A questo proposito, l'Ucraina sta vivendo quello che viene definito "l'inverno più difficile" dall'inizio del conflitto, con la Russia che ha intensificato gli attacchi alle infrastrutture critiche per colpire il complesso produttivo, militare del Paese.
Secondo Zelensky, circa 4.000 edifici di Kiev sono ancora senza riscaldamento e quasi il 60 per cento della capitale è senza elettricità. Il presidente ucraino ha denunciato che oltre un milione di abitazioni a Kiev sono rimaste prive di corrente a causa degli attacchi. Le temperature nella capitale oscillano tra i -7 e i -14 gradi Celsius, rendendo la situazione particolarmente critica. Più di mille ucraini sono stati portati in ospedale per congelamento e ipotermia negli ultimi trenta giorni.

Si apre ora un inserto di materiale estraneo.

(** [x > n]: Python compares a float with an integer exactly. *)
Definition float_gt_int (x : float) (n : Z) : bool :=
  match x with
  | S754_zero _ => (n <? 0)%Z
  | S754_infinity s => negb s
  | S754_nan => false
  | S754_finite s m e =>
    let v := cond_Zopp s (Zpos m) in
    if (0 <=? e)%Z then (n <? v * 2 ^ e)%Z else (n * 2 ^ (- e) <? v)%Z
  end.

(** [cap * (1 + safety_fraction) + headroom_bytes + extra_overhead_bytes] *)
Definition probe_demand (cap : Z) (b : PhysicalBudget) : result float :=
  scaled ← int_mul cap (fadd (literal 1 1) (pb_safety_fraction b));
  headroom ← float_of_int (pb_headroom_bytes b);
  extra ← float_of_int (pb_extra_overhead_bytes b);
  Ok (fadd (fadd scaled headroom) extra).

Definition preflight_reason (name : string) (cap : Z) (budget : option PhysicalBudget)
    : result (list string) :=
  match budget with
  | None => Ok []
  | Some b =>
    match pb_available_bytes b with
    | None => Ok [name +:+ ": current availability unavailable"]
    | Some available =>
      demand ← probe_demand cap b;
      Ok (if float_gt_int demand available
          then [name +:+ ": configured probe cap plus physical allowances exceeds availability"] else [])
    end
  end.

Definition preflight_reasons (m : Machine) (a : RunArguments) : result (list string) :=
  host ← preflight_reason "host/unified" (host_cap a) (Some (host_budget m a));
  device ← preflight_reason "device" (ma_device (ar_capacity a)) (device_budget m a);
  Ok (host ++ device).

Definition is_nil {A} (l : list A) : bool := match l with [] => true | _ => false end.

Definition preflight_record (m : Machine) (a : RunArguments) (key : ProfileKey) (reasons : list string)
    : json :=
  JObj [("schema_version", JStr "1.2"); ("observed_at", JStr (mx_observed_at m));
        ("availability_sampled_at", JStr (mx_sampled_at m));
        ("availability_sampled_before_checkpoint_read", JBool true);
        ("host_available_bytes_after_checkpoint_read", json_opt JInt (mx_host_available_after_read m));
        ("device_available_bytes_before_checkpoint_read",
          json_opt JInt (if ar_backend a == CUDA then mx_device_available_before_read m else None));
        ("device_available_bytes_after_checkpoint_read",
          json_opt JInt (if ar_backend a == CUDA then mx_device_available_after_read m else None));
        ("device_availability_decided_by",
          match device_available m a with
          | Some _ => JStr "minimum-of-samples-before-and-after-checkpoint-read"
          | None => JNull
          end);
        ("key", ProfileKey_dump key); ("admission_capacity", MemoryAmounts_dump (ar_capacity a));
        ("host_budget", PhysicalBudget_dump (host_budget m a));
        ("device_budget", json_opt PhysicalBudget_dump (device_budget m a));
        ("status", JStr (if is_nil reasons then "accepted" else "rejected"));
        ("reasons", json_strs reasons)].

(** ** The native process *)

Definition spec_record (a : RunArguments) (load : json) : json :=
  let w := ar_workload a in
  JObj ([("mode", JStr (match ar_mode a with MEMORY_MODE => "memory" | COMPUTE_MODE => "compute" end));
         ("load_request", load); ("budget", MemoryAmounts_dump (ar_capacity a));
         ("capacity_tokens", JInt (wl_total_cached_tokens w));
         ("prompt_tokens", JInt (wl_prompt_tokens w)); ("output_tokens", JInt (wl_output_tokens w));
         ("cycles", JInt (ar_warmup_cycles a + ar_measured_cycles a));
         ("transport_mode", JStr (transport_value (ar_transport_mode a)));
         ("device_id", JInt (ar_device_id a))]
        ++ json_field (wl_prefill_chunk_tokens w == 0%Z) "prefill_chunk_tokens"
             (JInt (wl_prefill_chunk_tokens w))).

Definition run_conditions (m : Machine) (a : RunArguments) : Conditions := {|
  cd_measured_at := mx_measured_at m; cd_warmup_cycles := ar_warmup_cycles a;
  cd_measured_cycles := ar_measured_cycles a;
  cd_process_policy := match ar_mode a with
                       | MEMORY_MODE => FRESH_PROCESS_THEN_RELOADS
                       | COMPUTE_MODE => LOADED_STAGE_PAIRED_PASSES end;
  cd_concurrent_load := ar_concurrent_load a;
  cd_notes := match ar_mode a with
    | COMPUTE_MODE =>
      ["Paired identical synthetic inputs; completed native work timed.";
       "External physical telemetry disabled during timing."]
    | MEMORY_MODE =>
      ["Synthetic shape exercise; not a correctness or timing benchmark.";
       "External physical sampling is a lower bound; RSS high water is lifetime.";
       "Native process observations follow allocator reads; counters are not atomic. "
       +:+ "OS physical-footprint peaks are lifetime, not phase peaks; footprint is not "
       +:+ "additive with RSS or MLX allocator bytes. Unavailable counters remain null."]
    end |}.

(** The polling loop: the samples, and whether the process was killed for its time. *)
Fixpoint watch (mode : RunMode) (timeout : float) (ticks : list PollTick)
    : result (list PhysicalSample * bool) :=
  match ticks with
  | [] => Ok ([], false)
  | t :: ticks' =>
    if flt timeout (tk_elapsed t) then Ok ([], true)
    else
      sampled ← (match mode with
                 | MEMORY_MODE => fields_ok (PhysicalSample_fields (tk_sample t)) ;; Ok [tk_sample t]
                 | COMPUTE_MODE => Ok []
                 end);
      '(samples, timed_out) ← watch mode timeout ticks';
      Ok (sampled ++ samples, timed_out)
  end.

(** [json.loads] line by line, up to the first line that is not JSON. *)
Fixpoint readable (lines : list (option NativeRecord)) : list NativeRecord :=
  match lines with
  | Some r :: lines' => r :: readable lines'
  | _ => []
  end.

(** ** What the events say *)

Definition environment_events (records : list NativeRecord) : list NativeEnvironment :=
  omap (fun r => match r with EnvironmentEvent e => Some e | _ => None end) records.
Definition sample_events (records : list NativeRecord) : list MemorySample :=
  omap (fun r => match r with SampleEvent s => Some s | _ => None end) records.
Definition timing_events (records : list NativeRecord) : list TimingRecord :=
  omap (fun r => match r with TimingEvent t => Some t | _ => None end) records.
Definition identical_cycles (records : list NativeRecord) : list Z :=
  omap (fun r => match r with PairComplete c true => Some c | _ => None end) records.
Definition error_events (records : list NativeRecord) : list string :=
  omap (fun r => match r with ErrorEvent e => Some e | _ => None end) records.

Definition run_events (m : Machine) : list NativeRecord :=
  match mx_raw m with Some lines => readable lines | None => [] end.

(** [f"BACKEND_{backend.value.upper()}"] *)
Definition native_backend (b : Backend) : string :=
  match b with CPU => "BACKEND_CPU" | MLX => "BACKEND_MLX" | CUDA => "BACKEND_CUDA" end.

(** The device and driver as the runner names them, with the NVIDIA release or the Mac. *)
Definition name_environment (m : Machine) (a : RunArguments) (env : NativeEnvironment)
    : result (string * string) :=
  match ar_backend a, mx_darwin m with
  | CUDA, _ =>
    raise_if (String.eqb (mx_driver_release m) "") RuntimeError
      "NVIDIA driver release unavailable; raw measurements preserved" ;;
    Ok (nv_device_name env,
        "NVIDIA " +:+ mx_driver_release m +:+ "; CUDA API " +:+ nv_driver_version env)
  | _, Some (brand, model) =>
    Ok (nv_device_name env +:+ "; " +:+ brand +:+ "; " +:+ model, nv_driver_version env)
  | _, None => Ok (nv_device_name env, nv_driver_version env)
  end.

Definition with_environment (k : ProfileKey) (environment : Environment) : ProfileKey := {|
  pk_manifest_digest := pk_manifest_digest k; pk_checkpoint_digest := pk_checkpoint_digest k;
  pk_environment := environment; pk_assignment := pk_assignment k; pk_workload := pk_workload k;
  pk_workload_digest := pk_workload_digest k; pk_execution_dtype := pk_execution_dtype k;
  pk_weight_dtype := pk_weight_dtype k; pk_transport_mode := pk_transport_mode k;
  pk_input_kind := pk_input_kind k; pk_input_digest := pk_input_digest k |}.

Definition native_environment (m : Machine) (pending : Environment) (env : NativeEnvironment)
    (device_name driver_version : string) : Environment := {|
  en_backend := en_backend pending;
  en_device_identity := digest (JObj [("host", JStr (mx_node m)); ("device", JStr (nv_device_identity env));
                                      ("hardware", JStr device_name)]);
  en_device_name := device_name; en_backend_version := nv_backend_version env;
  en_driver_version := driver_version; en_allocator := nv_allocator env;
  en_allocator_config := en_allocator_config pending; en_source_revision := en_source_revision pending;
  en_binary_digest := en_binary_digest pending; en_compiler := nv_compiler env; en_os := en_os pending |}.

Definition measured_key (m : Machine) (a : RunArguments) (key : ProfileKey) : result ProfileKey :=
  match environment_events (run_events m) with
  | [] => raise RuntimeError ("native profiler failed before initialization; see " +:+ log_file (ar_output a))
  | env :: _ =>
    raise_if (nv_backend env != native_backend (ar_backend a)) ValueError
      "native executable backend does not match requested profile" ;;
    raise_if (default 0%Z (nv_prefill_chunk_tokens env) != wl_prefill_chunk_tokens (ar_workload a))
      ValueError "native profiler did not execute the requested prefill chunk" ;;
    '(device_name, driver_version) ← name_environment m a env;
    let environment := native_environment m (pk_environment key) env device_name driver_version in
    fields_ok (Environment_fields environment) ;;
    validate_ProfileKey (with_environment key environment)
  end.

Definition run_completed (m : Machine) : bool :=
  (mx_returncode m =? 0)%Z
  && existsb (fun r => match r with Complete => true | _ => false end) (run_events m).

Definition run_error (m : Machine) (timed_out : bool) : option string :=
  if run_completed m then None
  else if timed_out then Some "timeout"
  else Some (match error_events (run_events m) with
             | e :: _ => e
             | [] => "native process exited " +:+ pretty (mx_returncode m)
             end).

(** ** The run *)

Definition check_outputs (a : RunArguments) : RunM unit :=
  files ← get_files;
  lift (match List.find (fun path => bool_decide (is_Some (files !! path))) (output_files (ar_output a)) with
        | Some path => raise FileExistsError ("profile output already exists: " +:+ path)
        | None => Ok tt
        end).

(** Everything up to the decision whether native work may start. *)
Definition preflight (m : Machine) (a : RunArguments) : RunM ProfileKey :=
  stage ← lift (check_arguments a);
  binary ← lift (match mx_binary m with Some b => Ok b | None => raise OSError "profiler binary" end);
  lift (raise_if (negb (mx_root_exists m)) OSError "model root") ;;
  check_outputs a ;;
  let environment := pending_environment m a (sha256_of binary) in
  lift (fields_ok (Environment_fields environment)) ;;
  checkpoint ← lift (checkpoint_digest m (ar_manifest a));
  key ← lift (validate_ProfileKey (run_key a checkpoint environment stage));
  lift (fields_ok (PhysicalBudget_fields (host_budget m a))) ;;
  lift (fields_ok (opt_ok PhysicalBudget_fields (device_budget m a))) ;;
  reasons ← lift (preflight_reasons m a);
  write_exclusive (preflight_file (ar_output a)) (preflight_record m a key reasons) ;;
  lift (raise_if (negb (is_nil reasons)) ValueError
          (py_join "; " reasons +:+ "; see " +:+ preflight_file (ar_output a))) ;;
  mret key.

(** The specification the native process reads. *)
Definition write_spec (m : Machine) (a : RunArguments) : RunM unit :=
  plan ← lift (deployment_plan_to_proto (ar_plan a));
  manifest ← lift (model_manifest_to_proto (ar_manifest a));
  stage_index ← lift (uint32 (ar_stage_index a));
  write_exclusive (spec_file (ar_output a)) (spec_record a (message_to_dict plan manifest stage_index)).

(** The native process from its start to its end: what was sampled, and whether it was
    killed for its time. *)
Definition run_process (m : Machine) (a : RunArguments) : RunM (list PhysicalSample * bool) :=
  lift (fields_ok (Conditions_fields (run_conditions m a))) ;;
  open_exclusive (log_file (ar_output a)) OtherText ;;
  lift (raise_if (negb (mx_process_starts m)) OSError "profiler binary") ;;
  let outcome := watch (ar_mode a) (ar_timeout_seconds a) (mx_ticks m) in
  launch (match outcome with Ok (_, timed_out) => timed_out | Err _ => true end) ;;
  leave_raw (raw_file (ar_output a)) (match mx_raw m with Some _ => true | None => false end) ;;
  lift outcome.

Definition validate_sample (s : MemorySample) : result MemorySample :=
  fields_ok (MemorySample_fields s) ;; consistent_rss s ;; Ok s.

Definition validate_timing (t : TimingRecord) : result TimingRecord :=
  fields_ok (TimingRecord_fields t) ;; Ok t.

Definition fit_record (m : Machine) (a : RunArguments) (artifact : ProfileArtifact) (fit : FitResult) : json :=
  JObj [("schema_version", JStr "1.0"); ("profile_digest", JStr (pa_artifact_digest artifact));
        ("observed_at", JStr (mx_measured_at_isoformat m));
        ("host_budget", PhysicalBudget_dump (host_budget m a));
        ("device_budget", json_opt PhysicalBudget_dump (device_budget m a));
        ("assessment", FitResult_dump fit)].

Definition memory_measurement (m : Machine) (a : RunArguments) (samples : list MemorySample)
    (physical : list PhysicalSample) (timed_out : bool) : MemoryMeasurement := {|
  mem_admission_capacity := ar_capacity a; mem_samples := samples; mem_physical_samples := physical;
  mem_physical_sample_interval_seconds := ar_sample_interval_seconds a;
  mem_completed := run_completed m; mem_error := run_error m timed_out |}.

La situazione si fa sempre più drammatica. La compagnia elettrica privata DTEK ha riferito che centinaia di migliaia di famiglie della capitale sono senza elettricità; le scuole di Kiev sono state chiuse fino a febbraio e l'illuminazione stradale è stata ridotta al 20% delle sue capacità. I negozi sono stati invitati a tenere spente le loro insegne per risparmiare energia.
 

Il conflitto militare della NATO con Mosca non è escluso a causa della cecità dell’Ue

In questo scenario l'ex ambasciatore tedesco in Belgio Rüdiger Lüdeking lancia l’allarme. "Un'escalation militare non può essere completamente esclusa, soprattutto se i "guerrafondai" occidentali prendessero il sopravvento e convincessero i paesi europei della NATO a partecipare direttamente (al conflitto in Ucraina, ndr)", ha affermato, interpellato dal quotidiano tedesco Berliner Zeitung, sottolineando che per evitare una guerra mondiale, l'Europa ha bisogno di “una politica sincera e coraggiosa che superi la cecità ideologica e persegua una strategia chiara nei confronti della Russia , degli Stati Uniti e di altri paesi”.